Data entries:
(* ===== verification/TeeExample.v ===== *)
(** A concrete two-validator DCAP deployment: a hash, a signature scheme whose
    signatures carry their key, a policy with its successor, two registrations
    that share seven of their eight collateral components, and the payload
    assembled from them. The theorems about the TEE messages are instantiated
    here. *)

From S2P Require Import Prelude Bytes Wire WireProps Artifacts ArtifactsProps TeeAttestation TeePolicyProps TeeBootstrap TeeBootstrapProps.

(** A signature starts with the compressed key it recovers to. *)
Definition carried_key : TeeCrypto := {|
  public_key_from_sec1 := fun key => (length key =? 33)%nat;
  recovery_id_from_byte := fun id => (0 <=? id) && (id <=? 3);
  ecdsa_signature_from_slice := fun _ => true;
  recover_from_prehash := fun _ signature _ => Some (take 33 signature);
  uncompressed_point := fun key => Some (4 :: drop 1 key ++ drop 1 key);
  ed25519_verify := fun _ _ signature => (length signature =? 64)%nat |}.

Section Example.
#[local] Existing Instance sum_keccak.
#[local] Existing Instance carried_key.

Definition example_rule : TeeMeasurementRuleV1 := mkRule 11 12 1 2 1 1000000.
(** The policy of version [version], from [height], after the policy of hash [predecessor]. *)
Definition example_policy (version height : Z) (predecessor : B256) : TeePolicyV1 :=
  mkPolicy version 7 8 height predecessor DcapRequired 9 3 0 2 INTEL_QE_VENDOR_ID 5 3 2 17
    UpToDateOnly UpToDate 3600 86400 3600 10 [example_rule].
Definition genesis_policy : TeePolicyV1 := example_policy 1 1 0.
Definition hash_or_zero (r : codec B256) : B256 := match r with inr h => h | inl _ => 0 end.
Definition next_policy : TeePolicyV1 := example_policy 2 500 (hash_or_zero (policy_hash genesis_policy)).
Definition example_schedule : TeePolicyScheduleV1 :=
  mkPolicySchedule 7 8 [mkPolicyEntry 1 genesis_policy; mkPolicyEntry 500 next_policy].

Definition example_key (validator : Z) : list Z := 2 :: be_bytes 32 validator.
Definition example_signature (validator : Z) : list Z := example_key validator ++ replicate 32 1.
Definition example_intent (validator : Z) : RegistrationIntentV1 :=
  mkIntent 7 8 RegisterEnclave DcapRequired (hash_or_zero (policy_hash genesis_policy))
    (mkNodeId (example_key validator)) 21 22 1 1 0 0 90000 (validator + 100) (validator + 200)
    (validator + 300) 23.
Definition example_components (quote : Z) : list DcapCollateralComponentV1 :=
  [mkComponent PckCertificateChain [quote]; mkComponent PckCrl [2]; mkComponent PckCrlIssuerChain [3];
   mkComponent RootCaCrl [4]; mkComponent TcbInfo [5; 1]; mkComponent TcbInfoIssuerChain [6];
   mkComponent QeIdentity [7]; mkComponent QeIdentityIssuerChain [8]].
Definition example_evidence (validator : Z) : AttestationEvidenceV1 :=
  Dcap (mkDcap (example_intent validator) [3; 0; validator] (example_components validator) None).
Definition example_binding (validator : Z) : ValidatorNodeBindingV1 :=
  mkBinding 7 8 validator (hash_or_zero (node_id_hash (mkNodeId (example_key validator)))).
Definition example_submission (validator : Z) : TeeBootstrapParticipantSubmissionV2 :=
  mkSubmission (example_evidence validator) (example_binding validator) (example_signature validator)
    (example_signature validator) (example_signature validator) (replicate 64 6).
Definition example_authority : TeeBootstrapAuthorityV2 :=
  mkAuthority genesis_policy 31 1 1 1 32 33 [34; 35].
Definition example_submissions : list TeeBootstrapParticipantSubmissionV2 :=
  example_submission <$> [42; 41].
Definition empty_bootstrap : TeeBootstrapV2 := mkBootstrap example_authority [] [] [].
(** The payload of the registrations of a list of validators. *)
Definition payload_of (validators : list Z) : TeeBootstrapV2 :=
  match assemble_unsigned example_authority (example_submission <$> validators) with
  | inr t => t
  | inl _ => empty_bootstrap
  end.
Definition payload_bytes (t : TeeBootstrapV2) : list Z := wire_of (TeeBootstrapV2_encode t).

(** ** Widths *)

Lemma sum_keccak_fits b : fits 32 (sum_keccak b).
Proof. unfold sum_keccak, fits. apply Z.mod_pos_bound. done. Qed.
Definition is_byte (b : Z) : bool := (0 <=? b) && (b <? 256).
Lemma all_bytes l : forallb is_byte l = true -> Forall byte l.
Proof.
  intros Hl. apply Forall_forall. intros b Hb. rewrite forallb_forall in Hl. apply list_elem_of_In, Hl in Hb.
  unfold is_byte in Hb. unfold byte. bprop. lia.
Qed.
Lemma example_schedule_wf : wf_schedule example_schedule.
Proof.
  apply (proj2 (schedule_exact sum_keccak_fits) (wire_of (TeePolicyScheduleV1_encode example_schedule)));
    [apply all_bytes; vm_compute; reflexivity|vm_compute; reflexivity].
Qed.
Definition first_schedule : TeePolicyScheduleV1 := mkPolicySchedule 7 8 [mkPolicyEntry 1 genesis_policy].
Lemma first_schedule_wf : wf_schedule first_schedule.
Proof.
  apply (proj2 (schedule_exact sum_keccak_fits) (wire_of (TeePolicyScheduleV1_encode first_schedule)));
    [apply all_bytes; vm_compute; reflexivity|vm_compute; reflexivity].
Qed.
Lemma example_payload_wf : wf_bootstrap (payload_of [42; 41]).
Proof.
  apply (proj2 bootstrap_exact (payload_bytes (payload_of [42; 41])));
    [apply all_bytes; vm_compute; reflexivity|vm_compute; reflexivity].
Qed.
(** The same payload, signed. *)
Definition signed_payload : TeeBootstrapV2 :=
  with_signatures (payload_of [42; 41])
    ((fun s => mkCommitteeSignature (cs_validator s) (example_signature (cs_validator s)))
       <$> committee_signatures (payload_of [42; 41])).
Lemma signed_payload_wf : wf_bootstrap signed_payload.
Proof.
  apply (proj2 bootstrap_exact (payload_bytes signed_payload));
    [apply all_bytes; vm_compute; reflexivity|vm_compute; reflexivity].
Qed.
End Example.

WHAT YOU SHOULD DO: Set all the data down again, exactly as it reads above.

ANSWER TO THIS PROBLEM:
(* ===== verification/TeeExample.v ===== *)
(** A concrete two-validator DCAP deployment: a hash, a signature scheme whose
    signatures carry their key, a policy with its successor, two registrations
    that share seven of their eight collateral components, and the payload
    assembled from them. The theorems about the TEE messages are instantiated
    here. *)

From S2P Require Import Prelude Bytes Wire WireProps Artifacts ArtifactsProps TeeAttestation TeePolicyProps TeeBootstrap TeeBootstrapProps.

(** A signature starts with the compressed key it recovers to. *)
Definition carried_key : TeeCrypto := {|
  public_key_from_sec1 := fun key => (length key =? 33)%nat;
  recovery_id_from_byte := fun id => (0 <=? id) && (id <=? 3);
  ecdsa_signature_from_slice := fun _ => true;
  recover_from_prehash := fun _ signature _ => Some (take 33 signature);
  uncompressed_point := fun key => Some (4 :: drop 1 key ++ drop 1 key);
  ed25519_verify := fun _ _ signature => (length signature =? 64)%nat |}.

Section Example.
#[local] Existing Instance sum_keccak.
#[local] Existing Instance carried_key.

Definition example_rule : TeeMeasurementRuleV1 := mkRule 11 12 1 2 1 1000000.
(** The policy of version [version], from [height], after the policy of hash [predecessor]. *)
Definition example_policy (version height : Z) (predecessor : B256) : TeePolicyV1 :=
  mkPolicy version 7 8 height predecessor DcapRequired 9 3 0 2 INTEL_QE_VENDOR_ID 5 3 2 17
    UpToDateOnly UpToDate 3600 86400 3600 10 [example_rule].
Definition genesis_policy : TeePolicyV1 := example_policy 1 1 0.
Definition hash_or_zero (r : codec B256) : B256 := match r with inr h => h | inl _ => 0 end.
Definition next_policy : TeePolicyV1 := example_policy 2 500 (hash_or_zero (policy_hash genesis_policy)).
Definition example_schedule : TeePolicyScheduleV1 :=
  mkPolicySchedule 7 8 [mkPolicyEntry 1 genesis_policy; mkPolicyEntry 500 next_policy].

Definition example_key (validator : Z) : list Z := 2 :: be_bytes 32 validator.
Definition example_signature (validator : Z) : list Z := example_key validator ++ replicate 32 1.
Definition example_intent (validator : Z) : RegistrationIntentV1 :=
  mkIntent 7 8 RegisterEnclave DcapRequired (hash_or_zero (policy_hash genesis_policy))
    (mkNodeId (example_key validator)) 21 22 1 1 0 0 90000 (validator + 100) (validator + 200)
    (validator + 300) 23.
Definition example_components (quote : Z) : list DcapCollateralComponentV1 :=
  [mkComponent PckCertificateChain [quote]; mkComponent PckCrl [2]; mkComponent PckCrlIssuerChain [3];
   mkComponent RootCaCrl [4]; mkComponent TcbInfo [5; 1]; mkComponent TcbInfoIssuerChain [6];
   mkComponent QeIdentity [7]; mkComponent QeIdentityIssuerChain [8]].
Definition example_evidence (validator : Z) : AttestationEvidenceV1 :=
  Dcap (mkDcap (example_intent validator) [3; 0; validator] (example_components validator) None).
Definition example_binding (validator : Z) : ValidatorNodeBindingV1 :=
  mkBinding 7 8 validator (hash_or_zero (node_id_hash (mkNodeId (example_key validator)))).
Definition example_submission (validator : Z) : TeeBootstrapParticipantSubmissionV2 :=
  mkSubmission (example_evidence validator) (example_binding validator) (example_signature validator)
    (example_signature validator) (example_signature validator) (replicate 64 6).
Definition example_authority : TeeBootstrapAuthorityV2 :=
  mkAuthority genesis_policy 31 1 1 1 32 33 [34; 35].
Definition example_submissions : list TeeBootstrapParticipantSubmissionV2 :=
  example_submission <$> [42; 41].
Definition empty_bootstrap : TeeBootstrapV2 := mkBootstrap example_authority [] [] [].
(** The payload of the registrations of a list of validators. *)
Definition payload_of (validators : list Z) : TeeBootstrapV2 :=
  match assemble_unsigned example_authority (example_submission <$> validators) with
  | inr t => t
  | inl _ => empty_bootstrap
  end.
Definition payload_bytes (t : TeeBootstrapV2) : list Z := wire_of (TeeBootstrapV2_encode t).

(** ** Widths *)

Lemma sum_keccak_fits b : fits 32 (sum_keccak b).
Proof. unfold sum_keccak, fits. apply Z.mod_pos_bound. done. Qed.
Definition is_byte (b : Z) : bool := (0 <=? b) && (b <? 256).
Lemma all_bytes l : forallb is_byte l = true -> Forall byte l.
Proof.
  intros Hl. apply Forall_forall. intros b Hb. rewrite forallb_forall in Hl. apply list_elem_of_In, Hl in Hb.
  unfold is_byte in Hb. unfold byte. bprop. lia.
Qed.
Lemma example_schedule_wf : wf_schedule example_schedule.
Proof.
  apply (proj2 (schedule_exact sum_keccak_fits) (wire_of (TeePolicyScheduleV1_encode example_schedule)));
    [apply all_bytes; vm_compute; reflexivity|vm_compute; reflexivity].
Qed.
Definition first_schedule : TeePolicyScheduleV1 := mkPolicySchedule 7 8 [mkPolicyEntry 1 genesis_policy].
Lemma first_schedule_wf : wf_schedule first_schedule.
Proof.
  apply (proj2 (schedule_exact sum_keccak_fits) (wire_of (TeePolicyScheduleV1_encode first_schedule)));
    [apply all_bytes; vm_compute; reflexivity|vm_compute; reflexivity].
Qed.
Lemma example_payload_wf : wf_bootstrap (payload_of [42; 41]).
Proof.
  apply (proj2 bootstrap_exact (payload_bytes (payload_of [42; 41])));
    [apply all_bytes; vm_compute; reflexivity|vm_compute; reflexivity].
Qed.
(** The same payload, signed. *)
Definition signed_payload : TeeBootstrapV2 :=
  with_signatures (payload_of [42; 41])
    ((fun s => mkCommitteeSignature (cs_validator s) (example_signature (cs_validator s)))
       <$> committee_signatures (payload_of [42; 41])).
Lemma signed_payload_wf : wf_bootstrap signed_payload.
Proof.
  apply (proj2 bootstrap_exact (payload_bytes signed_payload));
    [apply all_bytes; vm_compute; reflexivity|vm_compute; reflexivity].
Qed.
End Example.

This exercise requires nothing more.